Mississippi State University

Advisor

Chen, Jingdao

Committee Member

Carruth, Daniel W.

Committee Member

Kim, Seongjai

Date of Degree

12-13-2024

Original embargo terms

Worldwide

Document Type

Graduate Thesis - Open Access

Major

Computational Engineering

Degree Name

Master of Science (M.S.)

College

James Worth Bagley College of Engineering

Department

Computational Engineering Program

Abstract

The use of image segmentation within mission-critical autonomous vehicle applications is contingent on reliability of visual sensors, which may become significantly compromised by environmental occlusions such as mud, water, dust, or ice.

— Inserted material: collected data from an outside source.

(** The first lines of [write] and of [create]: when [vals.get('shop_id')]
    is truthy, [vals['company_id']] becomes the company of that shop.
    Reading a field of a record that does not exist fails. *)
Definition set_company (vals : Vals) : M exn Database Vals :=
  match vals_shop_id vals with
  | Some (Some shop) =>
      if Nat.eqb shop 0 then ret vals
      else
        db <- get ;;
        match pos_shop db !! shop with
        | Some company => ret (mkVals (vals_shop_id vals) (Some (Some company)))
        | None => raise MissingError
        end
  | _ => ret vals
  end.

(** [_check_shop_company] *)
Definition _check_shop_company (self : list nat) : M exn Database unit :=
  for_each self (fun id =>
    db <- get ;;
    match product_template db !! id with
    | None => raise MissingError
    | Some product =>
        match shop_id product with
        | None => ret tt
        | Some shop =>
            match pos_shop db !! shop with
            | None => raise MissingError
            | Some company =>
                if bool_decide (company_id product = Some company)
                then ret tt
                else raise (ValidationError
                              "Product company must be the same as the shop company.")
            end
        end
    end).

(** What the framework does with [vals]: the fields given are assigned, and
    the constraints of the fields given are checked afterwards. *)
Definition assign (vals : Vals) (product : Product) : Product :=
  mkProduct (default (shop_id product) (vals_shop_id vals))
            (default (company_id product) (vals_company_id vals)).
Definition constrained (vals : Vals) : bool :=
  match vals_shop_id vals, vals_company_id vals with
  | None, None => false
  | _, _ => true
  end.
Definition set_product_template (f : gmap nat Product -> gmap nat Product)
    (db : Database) : Database :=
  mkDatabase (pos_shop db) (f (product_template db)).

(** [write] *)
Definition write (self : list nat) (vals : Vals) : M exn Database bool :=
  vals <- set_company vals ;;
  modify (set_product_template
            (fun products => fold_right (alter (assign vals)) products self)) ;;;
  (if constrained vals then _check_shop_company self else ret tt) ;;;
  ret true.

(** [create]: the new record gets a fresh identifier; every constraint is
    checked. *)
Definition create (vals : Vals) : M exn Database nat :=
  vals <- set_company vals ;;
  db <- get ;;
  let id := fresh (dom (product_template db)) in
  modify (set_product_template (insert id (assign vals (mkProduct None None)))) ;;;
  _check_shop_company [id] ;;;
  ret id.

(** *** Data *)

(** Shop 1 of company 10, shop 2 of company 20; a product of shop 1. *)
Definition two_shops : Database :=
  mkDatabase (<[1%nat := 10%nat]> (<[2%nat := 20%nat]> ∅))
    {[ 5%nat := mkProduct (Some 1%nat) (Some 10%nat) ]}.

End ProductShop.


(** * Theorems *)

(** ** Comparisons and truthiness of numbers *)

Section PyFacts.
Import Py.

Lemma Qltb_lt a b : Qltb a b = true <-> (a < b)%Q.
Proof.
  unfold Qltb. rewrite negb_true_iff.
  split; intros H.
  - apply Qnot_le_lt. intros Hle. apply Qle_bool_iff in Hle. congruence.
  - destruct (Qle_bool b a) eqn:E; [|reflexivity].
    apply Qle_bool_iff in E. exfalso. revert E. apply Qlt_not_le, H.
Qed.

Lemma Qltb_ge a b : Qltb a b = false <-> (b <= a)%Q.
Proof.
  unfold Qltb. rewrite negb_false_iff. apply Qle_bool_iff.
Qed.

Lemma truthy_spec q : truthy q = true <-> ~ (q == 0)%Q.
Proof.
  unfold truthy. rewrite negb_true_iff. split.
  - intros H Hq. apply Qeq_bool_iff in Hq. congruence.
  - intros H. destruct (Qeq_bool q 0) eqn:E; [|reflexivity].
    apply Qeq_bool_iff in E. contradiction.
Qed.

Lemma falsy_spec q : truthy q = false <-> (q == 0)%Q.
Proof.
  unfold truthy. rewrite negb_false_iff. apply Qeq_bool_iff.
Qed.

End PyFacts.

(** ** pos_sales *)

Section PosSalesFacts.
Import Py PosSales.
Variable str_datetime : Z -> string.
Variable next_by_code : string -> nat -> string.
Variable post_invoice : nat -> M exn Database nat.

Lemma OrderState_eqb_neq (a b : OrderState.t) :
  OrderState.eqb a b = false <-> a <> b.
Proof. destruct a, b; simpl; split; congruence. Qed.

(** A payment passes [_check_amount] exactly when its amount is positive and
    it is not change, or negative and it is change. *)
Lemma check_amount_ok (p : PosPayment.t) (db : Database) :
  _check_amount p db = Return tt db <->
  ((0 < PosPayment.amount p)%Q /\ PosPayment.is_change p = false) \/
  ((PosPayment.amount p < 0)%Q /\ PosPayment.is_change p = true).
Proof.
  unfold _check_amount, raise, ret.
  destruct (Qle_bool (PosPayment.amount p) 0) eqn:E1;
  destruct (Qle_bool 0 (PosPayment.amount p)) eqn:E2;
  destruct (PosPayment.is_change p); simpl;
  try (apply Qle_bool_iff in E1); try (apply Qle_bool_iff in E2);
  try (assert (~ (PosPayment.amount p <= 0)%Q)
         by (intros Hle; apply Qle_bool_iff in Hle; congruence));
  try (assert (~ (0 <= PosPayment.amount p)%Q)
         by (intros Hle; apply Qle_bool_iff in Hle; congruence));
  split; intros Hx;
  try discriminate; try reflexivity;
  try (destruct Hx as [[? ?]|[? ?]]; try discriminate; exfalso; lra);
  try (left; split; [lra|reflexivity]);
  try (right; split; [lra|reflexivity]).
Qed.

(** The reversal of a payment that passes [_check_amount] does not pass it:
    the copy keeps [is_change] and flips the sign of the amount. *)
Lemma check_amount_negated (p q : PosPayment.t) (db db' : Database) :
  _check_amount p db = Return tt db ->
  PosPayment.amount q = (- PosPayment.amount p)%Q ->
  PosPayment.is_change q = PosPayment.is_change p ->
  _check_amount q db' =
    Raise (ValidationError (if PosPayment.is_change p
                            then "Change amount must be negative."
                            else "Payment amount must be positive.")) db'.
Proof.
  intros Hok Ha Hc. apply check_amount_ok in Hok.
  unfold _check_amount, raise, ret. rewrite Ha, Hc.
  destruct Hok as [[Hpos Hch]|[Hneg Hch]]; rewrite Hch; simpl.
  - assert (E : Qle_bool (- PosPayment.amount p) 0 = true)
      by (apply Qle_bool_iff; lra).
    rewrite E. reflexivity.
  - rewrite andb_false_r.
    assert (E : Qle_bool 0 (- PosPayment.amount p) = true)
      by (apply Qle_bool_iff; lra).
    rewrite E. reflexivity.
Qed.

(** A payment that is not [done] is refused and nothing is written. *)
Lemma reverse_payment_not_done (now : Z) (pid : nat) (rest : list nat)
    (db : Database) (p : PosPayment.t) :
  pos_payment db !! pid = Some p ->
  PosPayment.payment_status p <> PaymentStatus.done ->
  reverse_payment str_datetime next_by_code now (pid :: rest) db =
    Raise (ValidationError "Only confirmed payments can be reversed.") db.
Proof.
  intros Hp Hs. unfold reverse_payment, bind, browse. rewrite Hp.
  destruct (PaymentStatus.eqb (PosPayment.payment_status p) PaymentStatus.done) eqn:E.
  - destruct (PosPayment.payment_status p); simpl in E; congruence.
  - reflexivity.
Qed.
Lemma raise_water_level_spill_and_Ks_witness :
  (false = false →
     accum_Ks_at_pit carried_deficit = accum_Ks_at_pit before_third ∧
     lake_spill_node carried_deficit !! 5%Z = Some (-1)%Z) ∧
  (false = true →
     0 = 1 ∧ lake_spill_node carried_deficit = lake_spill_node before_third).
Proof.
  exact (raise_water_level_spill_and_Ks (Qu := ListQueue.t) 5 6 area_map 1
           (Scalar (-34), Scalar (-3)) true before_third false 0
           carried_deficit doc_third_call).
Defined.

(** The fifth call of the docstring returns: lake 5 is a key of every
    dictionary the call reads and the budget is no deficit. *)
Lemma raise_water_level_returns_when_witness :
  (∀ r, _raise_water_level 5 2 area_map 10 per_node_terms true before_fifth
        = Ok r →
     ∃ k a v cA c K,
       EvalReads before_fifth 5 2 area_map per_node_terms k a v cA c K ∧
       ((true = true ∧ budget_at_test true v c < 0) ∨
        ∃ aK, accum_Ks_at_pit before_fifth !! 5%Z = Some aK)) ∧
  (∀ k a v cA c K,
     EvalReads before_fifth 5 2 area_map per_node_terms k a v cA c K →
     ((true = true ∧ budget_at_test true v c < 0) ∨
      ∃ aK, accum_Ks_at_pit before_fifth !! 5%Z = Some aK ∧
        ¬ (budget_at_test true v c < 0 ∧
           V_increment_to_fill 10 (area_at_test true a cA) (K + aK) == 0)) →
     ∃ r, _raise_water_level 5 2 area_map 10 per_node_terms true before_fifth
          = Ok r).
Proof.
  apply (raise_water_level_returns_when (Qu := ListQueue.t) 5 2 area_map 10
           per_node_terms true before_fifth).
  lia.
Defined.

(** The first call of the docstring has no gains and no losses: the 21
    units that left the budget are the area 7 times the depth 3. *)
Lemma raise_water_level_conserves_witness :
  ∃ v' A', vol_rem_at_pit after_first !! 5%Z = Some v' ∧
    accum_area_at_pit after_first !! 5%Z = Some A' ∧ 100 - v' == A' * 3.
Proof.
  apply (raise_water_level_conserves (Qu := ListQueue.t) 5 3 area_map 3
           (Scalar 0, Scalar 0) true before_first true 3 after_first
           3 100 (0 * 4) (0 * 4) doc_first_call eq_refl eq_refl eq_refl).
  - reflexivity.
  - reflexivity.
  - intros aK HaK. vm_compute in HaK. injection HaK as <-. reflexivity.
  - discriminate.
Defined.

Lemma get_float_terms_constant_array_witness :
  _get_float_water_vol_balance_terms
    (PerNode (repeat (-5) (length area_map)),
     PerNode (repeat 2 (length area_map))) area_map 3
  = _get_float_water_vol_balance_terms (Scalar (-5), Scalar 2) area_map 3.
Proof.
  apply (get_float_terms_constant_array (-5) 2 area_map 3).
  vm_compute. by eexists.
Defined.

This thesis explores semantic segmentation techniques tailored for identifying occluded regions, addressing the limitations of conventional methods under unpredictable real-world conditions. Given the scarcity of training datasets with realistic occlusions and the resulting reliance on synthetic data, this research leverages style transfer augmentations and a novel augmentation policy optimization framework to diversify training datasets and improve model generalization. A newly-curated dataset of naturally occurring occlusions evaluates the efficacy of these augmentation methods to out-of-domain image samples. By combining empirical experimentation with theoretical insights into domain generalization, this work presents a robust approach to enhancing segmentation performance while investigating model generalization outcomes after training under a variety of occluded environments.